- Born: 1964 Kismayo, Somalia
- Died: 9 August 2017 (aged 52–53) Hyderabad, India
- Citizenship: Somalia
- Education: Somali National University
- Occupation: Journalist
- Years active: 1987—2017

= Ahmed Mohamed Kismayo =

Somali journalist (1964–2017)

Ahmed Mohamed Ali 'Kismayo' (Axmed Mohamed Cali Kismaayo; 1964–2017, أحمد محمد علي كيسمايو) was a Somali journalist who worked for the BBC Somali Service between 1997 and 2012. Later he was the first director of the Puntland TV and Radio which was established in 2013, and held that position since 2014. He was succeeded by Abdul Fatah Nur Ashkir, Kismayo died in Hyderabad, India, in 2017.

== Personal life and education ==
Ahmed Mohamed Ali 'Kismayo' was born in Kismayo, the capital city of Lower Jubba, in 1964. He completed his primary and secondary education in Mogadishu.

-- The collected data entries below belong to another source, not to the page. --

Definition demo_written : list written :=
  [(tkSelect, lit "select", lit "SeLect", lit " "); (tkStar, [], lit "*", lit " -- all" ++ [Byte.x0a]);
   (tkIdent, lit "t_1", lit "T_1", lit " "); (tkNeq, [], lit "<>", lit " ");
   (tkString, lit "it's", Byte.x27 :: lit "it" ++ [Byte.x27; Byte.x27] ++ lit "s" ++ [Byte.x27], lit " ")].
Lemma tokenize_written_witness : exists toks, tokenize id (lit "  " ++ written_text demo_written) = Ok toks /\
  map tok_kind toks = [tkSelect; tkStar; tkIdent; tkNeq; tkString; tkEOF].
Proof.
  destruct (tokenize_written id (lit "  ") demo_written) as (toks & E & Em).
  - repeat (apply lay_space; [reflexivity|]). constructor.
  - assert (Hl : layout (lit " ")) by (apply lay_space; [reflexivity|constructor]).
    assert (Hc : layout (lit " -- all" ++ [Byte.x0a])).
    { apply lay_space; [reflexivity|]. apply (lay_comment (lit " all") []); [repeat constructor; discriminate|constructor]. }
    unfold demo_written. repeat (apply Forall_cons_2; [split; [|split; [done|eexists _, _; split; [reflexivity|reflexivity]]]|]); [..|constructor].
    + apply (sp_word Byte.x53 (lit "eLect")); [reflexivity|]. repeat constructor; reflexivity.
    + by apply sp_symbol, (bool_decide_unpack _); vm_compute.
    + apply (sp_word Byte.x54 (lit "_1")); [reflexivity|]. repeat constructor; reflexivity.
    + by apply sp_symbol, (bool_decide_unpack _); vm_compute.
    + exact (sp_string (lit "it's")).
  - exists toks. split; [exact E|]. apply (f_equal (map fst)) in Em. rewrite map_map in Em. exact Em.
Defined.
(** *** The heap of (key, kept cells) pairs the windows stand for *)
Definition entry : Type := (Value * Row)%type.
Definition vworse (a b : entry) : bool := evictable desc (fst a) (fst b).
Definition entry_ok (e : entry) : Prop := key_ok (fst e).
Definition voffer (capN : Z) (h : list entry) (e : entry) : list entry :=
  if Z.of_nat (length h) <? capN then sift_up vworse (length (h ++ [e])) (h ++ [e]) (length h)
  else
    match h with
    | [] => []
    | root :: _ =>
        if negb (vworse root e) then h
        else sift_down vworse (length (<[0%nat := e]> h)) (<[0%nat := e]> h) 0
    end.
(** [h] holds the best [capN] of the entries seen: nothing discarded beats a kept one. *)
Record best (capN : Z) (seen h : list entry) : Prop := {
  best_heap : is_heap vworse h;
  best_ok : Forall entry_ok h;
  best_full : exists dropped, h ++ dropped ≡ₚ seen /\ (dropped = [] \/ Z.of_nat (length h) = capN) /\
    Forall entry_ok dropped /\ forall x y, x ∈ h -> y ∈ dropped -> vworse x y = false;
  best_len : Z.of_nat (length h) <= capN;
}.
Lemma asym_e a b : entry_ok a -> entry_ok b -> vworse a b = true -> vworse b a = false.
Proof. apply evictable_asym. Qed.
Lemma negtrans_e a b c : entry_ok a -> entry_ok b -> entry_ok c -> vworse a b = false -> vworse b c = false -> vworse a c = false.
Proof. apply evictable_negtrans. Qed.
Lemma best_root capN seen h root h' : best capN seen h -> h = root :: h' -> forall x, x ∈ h -> vworse x root = false.
Proof.
  intros [Hh Hok _ _] -> x [j Hj]%list_elem_of_lookup_1.
  pose proof (root_worst vworse entry_ok asym_e negtrans_e _ Hok Hh j) as R. unfold ok, worse_at in R. rewrite Hj in R.
  apply R. by eapply lookup_lt_Some.
Qed.
Lemma voffer_best capN seen h e : 0 < capN -> entry_ok e -> best capN seen h -> best capN (e :: seen) (voffer capN h e).
Proof.
  intros Hcap He Hb. pose proof Hb as [Hh Hok (d & Hp & Hfull & Hd & Hbest) Hlen]. unfold voffer.
  destruct (Z.ltb_spec (Z.of_nat (length h)) capN) as [L|L].
  { destruct Hfull as [->|]; [|lia]. rewrite app_nil_r in Hp.
    destruct (push_ok vworse entry_ok asym_e negtrans_e h e Hok He Hh) as [H1 H2].
    set (h2 := sift_up _ _ _ _) in *. clearbody h2. split; [done|rewrite H2; by apply Forall_app_2; [|constructor]| |].
    - exists []. rewrite app_nil_r. split_and!; [|by left|constructor|intros x y _ Hy; by apply not_elem_of_nil in Hy].
      rewrite H2, Hp. by rewrite Permutation_app_comm.
    - rewrite (Permutation_length H2), length_app. cbn. lia. }
  destruct h as [|root h']; [cbn in L; lia|]. pose proof (best_root _ _ _ _ _ Hb eq_refl) as Hroot.
  assert (Kroot : entry_ok root) by (by apply list.Forall_cons in Hok as [? _]).
  destruct (vworse root e) eqn:Ew; cbn [negb].
  - destruct (replace_root_ok vworse entry_ok asym_e negtrans_e (root :: h') e root Hok He Hh eq_refl) as (H1 & h2 & [= <-] & H2).
    set (hh := sift_down _ _ _ _) in *. clearbody hh.
    assert (Hok2 : Forall entry_ok hh) by (rewrite H2; constructor; [done|]; by apply list.Forall_cons in Hok as [_ ?]).
    assert (Hall : forall x, x ∈ hh -> entry_ok x /\ vworse x root = false).
    { intros x. rewrite H2. intros [->|Hx]%elem_of_cons.
      - split; [done|by apply asym_e].
      - assert (x ∈ root :: h') by (by apply list_elem_of_further). split; [by rewrite list.Forall_forall in Hok; apply Hok|by apply Hroot]. }
    split; [done|done| |].
    + exists (root :: d). split_and!.
      * rewrite H2. cbn. rewrite <- Hp. cbn. rewrite <- Permutation_middle. apply perm_skip, perm_skip. done.
      * right. rewrite (Permutation_length H2). cbn in *. lia.
      * by constructor.
      * intros x y Hx%Hall [->|Hy]%elem_of_cons; [tauto|]. destruct Hx as [Kx Hx].
        eapply (negtrans_e x root y); [done..|by rewrite list.Forall_forall in Hd; apply Hd|done|].
        apply Hbest; [apply list_elem_of_here|done].
    + rewrite (Permutation_length H2). exact Hlen.
  - split; [done|done| |done]. exists (e :: d). split_and!; [|right; lia|by constructor|].
    + rewrite <- Hp. by rewrite Permutation_middle.
    + intros x y Hx [->|Hy]%elem_of_cons; [|by apply Hbest].
      eapply (negtrans_e x root e); [by rewrite list.Forall_forall in Hok; apply Hok|done..|by apply Hroot|done].
Qed.
Lemma best_nil capN : 0 <= capN -> best capN [] [].
Proof.
  intros H. split; [intros j; cbn; lia|constructor| |cbn; lia]. exists []. split_and!; [done|by left|constructor|].
  intros x y Hx. by apply not_elem_of_nil in Hx.
Qed.
End keys.
(* ===== verification/PlanOk.v ===== *)
(** * PlanOk: the access path of a plan reads every row the WHERE can match, and
    re-checks what it does not guarantee. *)
From S2P Require Import Prelude Bytes Uuid Value Schema Ast Eval Filter Plan.

(** ** Matching, conjunct by conjunct *)
Section matches.
Context (cols : gmap bytes nat) (args : list Value) (row : Row).
Definition matches (e : expr) : Prop := exists v, eval e (MkCtx row cols args) = Ok v /\ truthy v = true.
(** The cell at [fst p] equals the value of [snd p]. *)
Definition pinned (p : nat * expr) : Prop :=
  exists cell v, row !! fst p = Some cell /\ eval (snd p) (MkCtx row cols args) = Ok v /\ Equal cell v = true.

Lemma matches_interpreted e : matches e <-> interpreted e cols args row = Ok true.
Proof.
  unfold matches, interpreted. destruct (eval e _) as [v| |]; cbn [mbind outcome_bind]; split; try done.
  - by intros (v' & [= <-] & ->).
  - intros [= H]. by exists v.
  - by intros (v' & ? & _).
  - by intros (v' & ? & _).
Qed.
Lemma matches_and l r : matches (binOp tkAnd l r) <-> matches l /\ matches r.
Proof.
  rewrite !matches_interpreted, interpreted_bin. destruct (interpreted l cols args row) as [[]| |]; cbn [mbind outcome_bind];
    (split; [intros H; split; (done || congruence)|intros [??]; (done || congruence)]).
Qed.
Lemma matches_conjuncts e : matches e <-> Forall matches (collectConjuncts e).
Proof.
  induction e as [q n o|v|i|op l IHl r IHr|e IH|e IH b]; cbn [collectConjuncts]; rewrite ?list.Forall_singleton; try done.
  destruct op; cbn [collectConjuncts]; rewrite ?list.Forall_singleton; try done. by rewrite matches_and, Forall_app, IHl, IHr.
Qed.

Context (row_ok : Forall value_ok row) (args_ok : Forall value_ok args).
Lemma Equal_comm v o : value_ok v -> value_ok o -> Equal v o = Equal o v.
Proof.
  intros Hv Ho. destruct (Equal v o) eqn:E.
  - apply Equal_spec in E; [|done..]. subst. symmetry. by apply Equal_spec.
  - destruct (Equal o v) eqn:E'; [|done]. apply Equal_spec in E'; [|done..]. subst. rewrite <- E. by apply Equal_spec.
Qed.
Definition lit_ok (e : expr) : Prop := match e with litValue v => value_ok v | _ => True end.
Lemma litparam_ok e v : isLitOrParam e = true -> lit_ok e -> eval e (MkCtx row cols args) = Ok v -> value_ok v.
Proof.
  destruct e; try done; cbn [eval lit_ok]; intros _ Hl H; [by injection H as <-|].
  destruct (param_cases args index args_ok) as [(u & E & Hu)|E]; cbn [c_args] in H; rewrite E in H; by simplify_eq.
Qed.
Lemma matches_eq l r : matches (binOp tkEq l r) <->
  exists a b, eval l (MkCtx row cols args) = Ok a /\ eval r (MkCtx row cols args) = Ok b /\ Equal a b = true.
Proof.
  unfold matches. cbn [eval eval_op]. destruct (eval l _) as [a| |]; cbn [mbind outcome_bind]; [|split; [by intros (? & ? & _)|by intros (? & ? & ? & _)]..].
  destruct (eval r _) as [b| |]; cbn [mbind outcome_bind]; [|split; [by intros (? & ? & _)|by intros (? & ? & _ & ? & _)]..]. split.
  - intros (v & [= <-] & H). rewrite truthy_Bool in H. eauto.
  - intros (? & ? & [= <-] & [= <-] & H). eexists. split; [done|]. by rewrite truthy_Bool.
Qed.
Lemma eval_col q n o : eval (colRef q n (Z.of_nat o)) (MkCtx row cols args) = index row o.
Proof. cbn [eval c_row]. rewrite (proj2 (Z.geb_le _ _)) by lia. by rewrite Nat2Z.id. Qed.
(** An equality between a column and a value is a pin. *)
Lemma matches_pin l r ord v : colAndLit l r = Some (ord, v) -> 0 <= ord -> lit_ok l -> lit_ok r ->
  matches (binOp tkEq l r) <-> pinned (Z.to_nat ord, v).
Proof.
  intros H Ho Hl Hr. rewrite matches_eq. unfold pinned. cbn [fst snd].
  assert (Hc : forall q n, eval (colRef q n ord) (MkCtx row cols args) = index row (Z.to_nat ord)).
  { intros q n. rewrite <- eval_col with (q := q) (n := n). by rewrite Z2Nat.id. }
  assert (C : (exists q n, l = colRef q n ord /\ r = v /\ isLitOrParam v = true) \/
              (exists q n, r = colRef q n ord /\ l = v /\ isLitOrParam v = true)).
  { destruct l; destruct r; cbn in H; try done; simplify_eq; eauto 10. }
  destruct C as [(q & n & -> & -> & Hv)|(q & n & -> & -> & Hv)]; rewrite Hc.
  - split; [intros (a & b & Ha%index_Ok & Hb & E); eauto|].
    intros (a & b & Ha%index_Ok & Hb & E). eauto.
  - split.
    + intros (a & b & Ha & Hb%index_Ok & E). exists b, a. split_and!; [done..|].
      rewrite Equal_comm; [done|exact (Forall_lookup_1 _ _ _ _ row_ok Hb)|by apply (litparam_ok v)].
    + intros (b & a & Hb & Ha & E). exists a, b. rewrite index_Ok. split_and!; [done..|].
      rewrite Equal_comm; [done|by apply (litparam_ok v)|exact (Forall_lookup_1 _ _ _ _ row_ok Hb)].
Qed.
End matches.

(** ** Pins *)
Definition pin_conj (c : expr) : option (nat * expr) := match c with binOp tkEq l r => pin_of l r | _ => None end.
Definition pin_list (e : expr) : list (nat * expr) := omap pin_conj (collectConjuncts e).
Definition add_pin (m : gmap nat expr) (p : nat * expr) : gmap nat expr := <[fst p := snd p]> m.

Lemma pin_of_parts l r o v : pin_of l r = Some (o, v) <-> exists ord, colAndLit l r = Some (ord, v) /\ 0 <= ord /\ o = Z.to_nat ord.
Proof.
  unfold pin_of, colAndLit. destruct l; destruct r; cbn; try (split; [done|by intros (? & ? & _)]);
    (split; [destruct (Z.leb_spec 0 ord); cbn [andb]; [intros [= <- <-]; eauto|done]
            |intros (? & [= <- <-] & Ho & ->); by rewrite (proj2 (Z.leb_le _ _) Ho)]).
Qed.
Lemma pin_conj_parts c o v : pin_conj c = Some (o, v) <-> exists ord, eq_parts c = Some (ord, v) /\ 0 <= ord /\ o = Z.to_nat ord.
Proof.
  unfold pin_conj, eq_parts. destruct c as [q n ord|u|i|op l r|e|e b]; try (split; [done|by intros (? & ? & _)]).
  destruct op; try (split; [done|by intros (? & ? & _)]). apply pin_of_parts.
Qed.
Lemma collectEq_fold e : forall out, collectEqConjuncts e out = fold_left add_pin (pin_list e) out.
Proof.
  unfold pin_list. induction e as [q n o|v|i|op l IHl r IHr|e IH|e IH b]; intros out; try done.
  destruct op; try done; cbn [collectEqConjuncts collectConjuncts omap list_omap pin_conj].
  - destruct (pin_of l r) as [[o v]|]; done.
  - rewrite IHr, IHl, omap_app, fold_left_app. done.
Qed.
Lemma fold_pins l : forall out o v, fold_left add_pin l out !! o = Some v -> (o, v) ∈ l \/ out !! o = Some v.
Proof.
  induction l as [|[o' v'] l IH]; intros out o v H; cbn [fold_left] in H; [by right|].
  apply IH in H as [H|H]; [left; by apply list_elem_of_further|]. unfold add_pin in H. cbn in H.
  destruct (decide (o' = o)) as [->|Hne]; [|rewrite lookup_insert_ne in H by done; by right].
  rewrite lookup_insert_eq in H. injection H as ->. left. constructor.
Qed.
Lemma eqs_pin e o v : collectEqConjuncts e ∅ !! o = Some v -> (o, v) ∈ pin_list e.
Proof. rewrite collectEq_fold. intros [H|H]%fold_pins; [done|]. by rewrite lookup_empty in H. Qed.
Lemma fold_pins_nodup l : NoDup (map fst l) -> forall out o v, (o, v) ∈ l -> fold_left add_pin l out !! o = Some v.
Proof.
  assert (Hout : forall l out o, o ∉ map fst l -> fold_left add_pin l out !! o = out !! o).
  { clear l. induction l as [|[o' v'] l IH]; intros out o Ho; [done|]. cbn in *. rewrite not_elem_of_cons in Ho. destruct Ho as [Hne Ho].
    rewrite IH by done. unfold add_pin. cbn. by rewrite lookup_insert_ne. }
  induction l as [|[o' v'] l IH]; intros Hn out o v H; [by apply not_elem_of_nil in H|]. cbn [map fst] in Hn.
  apply list.NoDup_cons in Hn as [Hni Hn]. cbn [fold_left]. apply elem_of_cons in H as [[= -> ->]|H]; [|by apply IH].
  rewrite Hout by done. unfold add_pin. cbn. apply lookup_insert_eq.
Qed.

Kismayo was earned a bachelor's degree in journalism from the Somali National University in 1990. Fluent in Arabic, Somali, and English, Kismayo was married to three wives and fathered eleven children. He hailed from the Isse Mohamoud sub-clan of Majeerteen.

== Career ==
Previous earning a diploma of journalism, Kismayo commenced his career at Radio Mogadishu in 1987. His tenure there persisted until the collapse of Somali Democratic Republic government and the onset of the Somali Civil War in 1991. Displaced with his family, he first relocated to Kismayo and later to Mombasa, Kenya, where he resided for four years. Returning to Somalia, he played a pivotal role in founding Riyaaq magazine in 1998, collaborating with academics like Said Hussein Iid and serving as his editor.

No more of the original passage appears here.